══ The input ══

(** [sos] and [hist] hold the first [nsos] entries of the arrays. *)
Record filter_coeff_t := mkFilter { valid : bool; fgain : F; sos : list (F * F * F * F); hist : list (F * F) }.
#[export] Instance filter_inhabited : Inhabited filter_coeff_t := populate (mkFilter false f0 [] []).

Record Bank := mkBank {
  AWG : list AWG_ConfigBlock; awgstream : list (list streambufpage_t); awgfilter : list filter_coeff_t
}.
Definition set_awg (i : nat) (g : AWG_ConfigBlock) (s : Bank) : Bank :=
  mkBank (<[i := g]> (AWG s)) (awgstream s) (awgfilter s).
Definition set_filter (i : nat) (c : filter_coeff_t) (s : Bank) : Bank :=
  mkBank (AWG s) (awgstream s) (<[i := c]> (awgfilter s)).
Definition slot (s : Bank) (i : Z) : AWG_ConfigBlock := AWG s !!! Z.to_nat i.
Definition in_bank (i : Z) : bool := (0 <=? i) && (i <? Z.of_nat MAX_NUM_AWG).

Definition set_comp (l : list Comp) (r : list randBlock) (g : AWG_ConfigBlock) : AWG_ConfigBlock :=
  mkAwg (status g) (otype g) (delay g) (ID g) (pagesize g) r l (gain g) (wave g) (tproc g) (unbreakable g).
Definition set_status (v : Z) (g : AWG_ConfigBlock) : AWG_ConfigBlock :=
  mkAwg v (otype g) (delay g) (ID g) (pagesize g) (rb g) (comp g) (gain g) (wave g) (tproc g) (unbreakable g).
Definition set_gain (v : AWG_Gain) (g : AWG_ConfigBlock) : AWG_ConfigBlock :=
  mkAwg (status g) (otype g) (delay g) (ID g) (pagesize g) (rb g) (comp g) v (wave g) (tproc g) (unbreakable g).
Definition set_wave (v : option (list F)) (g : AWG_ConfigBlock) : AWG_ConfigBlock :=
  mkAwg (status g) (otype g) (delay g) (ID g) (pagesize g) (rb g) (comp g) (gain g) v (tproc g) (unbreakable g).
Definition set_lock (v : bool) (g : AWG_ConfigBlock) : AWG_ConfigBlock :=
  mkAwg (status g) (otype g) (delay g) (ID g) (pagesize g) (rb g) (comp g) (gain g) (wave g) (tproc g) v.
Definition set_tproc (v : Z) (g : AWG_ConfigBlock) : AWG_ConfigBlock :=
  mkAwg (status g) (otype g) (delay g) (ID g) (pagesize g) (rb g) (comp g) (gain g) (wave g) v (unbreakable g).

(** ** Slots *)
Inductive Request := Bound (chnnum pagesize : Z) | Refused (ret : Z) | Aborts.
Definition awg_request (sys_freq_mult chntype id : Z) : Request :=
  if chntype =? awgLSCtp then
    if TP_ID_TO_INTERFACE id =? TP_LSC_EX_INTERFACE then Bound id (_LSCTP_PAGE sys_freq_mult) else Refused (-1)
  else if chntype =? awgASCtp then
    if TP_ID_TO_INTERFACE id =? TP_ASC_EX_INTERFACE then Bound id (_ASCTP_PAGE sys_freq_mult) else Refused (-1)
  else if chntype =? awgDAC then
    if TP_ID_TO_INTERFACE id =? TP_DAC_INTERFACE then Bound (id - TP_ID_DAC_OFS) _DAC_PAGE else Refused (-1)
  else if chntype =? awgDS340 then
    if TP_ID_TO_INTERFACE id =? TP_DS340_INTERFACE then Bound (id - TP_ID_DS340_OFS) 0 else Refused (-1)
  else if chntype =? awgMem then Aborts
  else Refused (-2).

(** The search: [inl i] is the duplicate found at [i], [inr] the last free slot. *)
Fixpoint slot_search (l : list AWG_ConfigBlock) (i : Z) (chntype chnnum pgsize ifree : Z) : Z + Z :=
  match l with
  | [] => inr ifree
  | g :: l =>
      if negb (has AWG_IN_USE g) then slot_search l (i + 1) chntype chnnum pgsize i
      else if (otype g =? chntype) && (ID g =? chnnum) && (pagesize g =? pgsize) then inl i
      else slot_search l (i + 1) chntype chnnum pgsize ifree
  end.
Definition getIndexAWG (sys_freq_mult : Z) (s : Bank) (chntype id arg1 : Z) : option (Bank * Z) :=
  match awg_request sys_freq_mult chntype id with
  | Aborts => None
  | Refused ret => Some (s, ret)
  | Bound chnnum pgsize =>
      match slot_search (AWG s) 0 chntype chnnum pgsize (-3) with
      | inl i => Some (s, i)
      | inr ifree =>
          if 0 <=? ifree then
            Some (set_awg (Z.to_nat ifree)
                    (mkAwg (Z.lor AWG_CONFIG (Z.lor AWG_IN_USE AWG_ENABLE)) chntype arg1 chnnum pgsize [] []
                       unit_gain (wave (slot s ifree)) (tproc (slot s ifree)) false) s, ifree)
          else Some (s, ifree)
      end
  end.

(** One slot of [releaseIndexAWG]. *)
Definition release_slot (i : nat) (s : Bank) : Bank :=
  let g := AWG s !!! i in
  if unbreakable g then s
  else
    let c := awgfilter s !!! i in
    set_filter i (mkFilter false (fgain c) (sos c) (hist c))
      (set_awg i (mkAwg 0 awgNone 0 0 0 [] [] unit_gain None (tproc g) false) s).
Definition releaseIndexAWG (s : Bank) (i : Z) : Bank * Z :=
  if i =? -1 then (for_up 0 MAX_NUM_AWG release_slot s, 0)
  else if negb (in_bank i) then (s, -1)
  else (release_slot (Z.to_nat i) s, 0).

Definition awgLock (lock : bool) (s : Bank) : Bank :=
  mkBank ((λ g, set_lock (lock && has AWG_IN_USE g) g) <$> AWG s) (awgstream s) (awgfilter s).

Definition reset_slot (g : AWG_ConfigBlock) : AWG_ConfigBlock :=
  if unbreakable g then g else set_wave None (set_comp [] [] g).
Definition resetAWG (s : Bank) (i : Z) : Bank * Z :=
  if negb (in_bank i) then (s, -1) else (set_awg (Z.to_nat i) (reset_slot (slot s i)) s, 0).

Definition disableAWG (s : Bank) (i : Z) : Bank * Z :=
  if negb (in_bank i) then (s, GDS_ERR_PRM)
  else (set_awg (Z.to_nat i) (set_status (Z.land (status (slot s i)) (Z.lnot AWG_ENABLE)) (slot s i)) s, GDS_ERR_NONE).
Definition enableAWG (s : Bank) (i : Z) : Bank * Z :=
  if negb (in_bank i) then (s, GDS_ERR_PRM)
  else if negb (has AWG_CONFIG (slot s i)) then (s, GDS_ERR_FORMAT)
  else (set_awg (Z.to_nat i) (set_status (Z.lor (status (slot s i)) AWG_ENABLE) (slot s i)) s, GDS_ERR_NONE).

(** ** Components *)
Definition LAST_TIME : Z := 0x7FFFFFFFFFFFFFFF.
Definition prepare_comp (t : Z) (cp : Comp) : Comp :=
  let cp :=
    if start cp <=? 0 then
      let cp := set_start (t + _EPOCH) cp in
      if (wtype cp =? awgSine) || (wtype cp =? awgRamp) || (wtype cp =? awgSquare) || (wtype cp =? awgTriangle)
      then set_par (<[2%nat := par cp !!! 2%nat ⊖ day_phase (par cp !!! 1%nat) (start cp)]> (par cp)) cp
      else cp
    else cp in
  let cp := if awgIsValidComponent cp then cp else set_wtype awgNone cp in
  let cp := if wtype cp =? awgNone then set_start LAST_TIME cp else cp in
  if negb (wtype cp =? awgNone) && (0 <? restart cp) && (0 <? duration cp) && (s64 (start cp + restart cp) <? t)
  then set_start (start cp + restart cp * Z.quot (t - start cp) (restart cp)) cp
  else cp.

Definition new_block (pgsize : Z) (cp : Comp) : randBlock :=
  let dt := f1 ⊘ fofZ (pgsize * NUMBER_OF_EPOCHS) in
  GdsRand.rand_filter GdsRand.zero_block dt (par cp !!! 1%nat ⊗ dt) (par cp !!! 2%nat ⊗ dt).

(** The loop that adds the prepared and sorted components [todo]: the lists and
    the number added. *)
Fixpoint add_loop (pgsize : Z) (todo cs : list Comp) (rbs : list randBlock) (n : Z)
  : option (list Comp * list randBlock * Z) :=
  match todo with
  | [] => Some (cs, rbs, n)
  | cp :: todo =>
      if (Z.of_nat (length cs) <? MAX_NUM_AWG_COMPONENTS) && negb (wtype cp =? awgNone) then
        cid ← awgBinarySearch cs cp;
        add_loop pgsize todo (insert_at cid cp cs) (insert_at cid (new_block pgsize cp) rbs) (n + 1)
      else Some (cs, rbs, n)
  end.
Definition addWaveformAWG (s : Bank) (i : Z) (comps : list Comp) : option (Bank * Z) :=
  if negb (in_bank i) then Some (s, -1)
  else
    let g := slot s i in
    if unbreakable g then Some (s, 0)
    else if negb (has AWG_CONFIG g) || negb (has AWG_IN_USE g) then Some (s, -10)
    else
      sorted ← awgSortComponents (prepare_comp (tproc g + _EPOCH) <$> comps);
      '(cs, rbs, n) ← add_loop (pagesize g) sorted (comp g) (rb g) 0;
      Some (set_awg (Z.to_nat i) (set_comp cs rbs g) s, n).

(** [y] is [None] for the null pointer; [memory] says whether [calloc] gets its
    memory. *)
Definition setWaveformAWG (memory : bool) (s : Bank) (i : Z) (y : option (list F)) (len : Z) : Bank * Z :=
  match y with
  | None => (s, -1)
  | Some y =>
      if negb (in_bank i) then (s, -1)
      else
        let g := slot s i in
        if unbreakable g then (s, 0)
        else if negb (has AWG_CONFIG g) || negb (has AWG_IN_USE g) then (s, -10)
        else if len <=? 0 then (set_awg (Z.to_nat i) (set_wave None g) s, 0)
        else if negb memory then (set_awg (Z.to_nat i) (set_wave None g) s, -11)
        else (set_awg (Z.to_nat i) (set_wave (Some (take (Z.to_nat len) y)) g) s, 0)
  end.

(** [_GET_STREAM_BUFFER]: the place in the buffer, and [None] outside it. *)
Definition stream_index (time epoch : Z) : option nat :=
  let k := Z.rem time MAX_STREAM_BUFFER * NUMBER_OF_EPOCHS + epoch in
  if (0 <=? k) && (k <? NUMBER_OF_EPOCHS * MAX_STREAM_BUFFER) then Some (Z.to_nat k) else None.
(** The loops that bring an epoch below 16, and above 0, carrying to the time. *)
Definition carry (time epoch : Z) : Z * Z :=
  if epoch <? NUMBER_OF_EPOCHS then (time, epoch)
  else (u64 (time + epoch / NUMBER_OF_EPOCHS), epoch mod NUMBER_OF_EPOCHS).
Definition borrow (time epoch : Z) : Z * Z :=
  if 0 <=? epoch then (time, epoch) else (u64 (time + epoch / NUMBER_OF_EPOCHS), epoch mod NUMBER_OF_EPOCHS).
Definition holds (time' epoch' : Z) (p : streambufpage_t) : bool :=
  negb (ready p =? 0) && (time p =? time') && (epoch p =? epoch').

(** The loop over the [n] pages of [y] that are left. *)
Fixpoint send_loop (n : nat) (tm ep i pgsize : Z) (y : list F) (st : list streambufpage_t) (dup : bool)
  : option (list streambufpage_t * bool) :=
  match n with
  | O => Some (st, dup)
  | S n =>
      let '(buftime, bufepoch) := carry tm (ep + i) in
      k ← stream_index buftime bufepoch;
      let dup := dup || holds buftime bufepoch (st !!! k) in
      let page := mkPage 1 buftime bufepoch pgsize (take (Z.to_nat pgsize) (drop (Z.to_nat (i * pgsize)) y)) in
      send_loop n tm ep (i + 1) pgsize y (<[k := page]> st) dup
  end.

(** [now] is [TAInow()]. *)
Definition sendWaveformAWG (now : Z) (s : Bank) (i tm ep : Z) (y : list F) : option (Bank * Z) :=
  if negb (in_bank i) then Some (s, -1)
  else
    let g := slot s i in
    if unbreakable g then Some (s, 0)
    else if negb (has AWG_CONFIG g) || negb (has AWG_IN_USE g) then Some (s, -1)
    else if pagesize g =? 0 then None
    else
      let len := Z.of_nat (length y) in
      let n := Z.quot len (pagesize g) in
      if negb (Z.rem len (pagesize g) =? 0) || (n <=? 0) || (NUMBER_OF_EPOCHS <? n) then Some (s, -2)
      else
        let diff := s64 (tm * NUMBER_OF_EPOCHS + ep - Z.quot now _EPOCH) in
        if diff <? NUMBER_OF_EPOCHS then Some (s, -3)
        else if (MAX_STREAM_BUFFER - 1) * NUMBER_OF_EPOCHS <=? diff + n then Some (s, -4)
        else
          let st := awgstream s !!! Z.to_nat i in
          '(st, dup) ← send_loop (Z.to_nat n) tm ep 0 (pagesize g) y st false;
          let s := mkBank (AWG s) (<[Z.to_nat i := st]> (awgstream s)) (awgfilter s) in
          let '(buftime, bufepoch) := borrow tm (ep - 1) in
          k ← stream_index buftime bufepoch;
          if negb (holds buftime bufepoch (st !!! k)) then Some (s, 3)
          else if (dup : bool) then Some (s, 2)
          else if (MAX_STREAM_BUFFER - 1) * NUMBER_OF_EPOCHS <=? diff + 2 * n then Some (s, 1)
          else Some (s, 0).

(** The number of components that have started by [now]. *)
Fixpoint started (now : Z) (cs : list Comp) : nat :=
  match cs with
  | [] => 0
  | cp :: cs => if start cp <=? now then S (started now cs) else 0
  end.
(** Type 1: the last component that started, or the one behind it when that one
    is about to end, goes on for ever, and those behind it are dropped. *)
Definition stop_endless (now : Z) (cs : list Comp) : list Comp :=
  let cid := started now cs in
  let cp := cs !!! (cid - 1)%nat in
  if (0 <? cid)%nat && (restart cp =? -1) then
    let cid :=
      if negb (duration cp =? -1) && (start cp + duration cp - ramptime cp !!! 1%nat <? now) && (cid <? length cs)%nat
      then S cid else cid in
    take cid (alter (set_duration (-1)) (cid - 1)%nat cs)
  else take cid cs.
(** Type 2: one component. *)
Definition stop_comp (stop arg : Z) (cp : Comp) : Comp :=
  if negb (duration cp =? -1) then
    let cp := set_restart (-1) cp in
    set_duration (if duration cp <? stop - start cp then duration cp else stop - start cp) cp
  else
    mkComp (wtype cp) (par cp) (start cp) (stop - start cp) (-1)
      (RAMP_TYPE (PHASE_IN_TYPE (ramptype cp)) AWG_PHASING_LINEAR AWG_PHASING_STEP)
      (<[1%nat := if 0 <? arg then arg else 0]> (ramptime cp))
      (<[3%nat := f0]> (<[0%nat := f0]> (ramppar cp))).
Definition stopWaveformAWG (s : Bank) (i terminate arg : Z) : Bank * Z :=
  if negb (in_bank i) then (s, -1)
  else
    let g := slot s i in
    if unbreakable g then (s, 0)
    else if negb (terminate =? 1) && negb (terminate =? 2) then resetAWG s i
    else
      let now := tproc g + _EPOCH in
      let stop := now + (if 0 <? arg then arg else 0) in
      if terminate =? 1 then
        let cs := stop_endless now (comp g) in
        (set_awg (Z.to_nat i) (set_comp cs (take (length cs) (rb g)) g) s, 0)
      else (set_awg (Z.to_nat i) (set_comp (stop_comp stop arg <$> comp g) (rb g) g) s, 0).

═══

* [Exercise instructions]: Write out exactly the lines above between the line with "(** One slot of [releaseIndexAWG]. *)" and the line with "(set_awg i (mkAwg", inclusive, and nothing beyond them.

* [Task output]:
(** One slot of [releaseIndexAWG]. *)
Definition release_slot (i : nat) (s : Bank) : Bank :=
  let g := AWG s !!! i in
  if unbreakable g then s
  else
    let c := awgfilter s !!! i in
    set_filter i (mkFilter false (fgain c) (sos c) (hist c))
      (set_awg i (mkAwg 0 awgNone 0 0 0 [] [] unit_gain None (tproc g) false) s).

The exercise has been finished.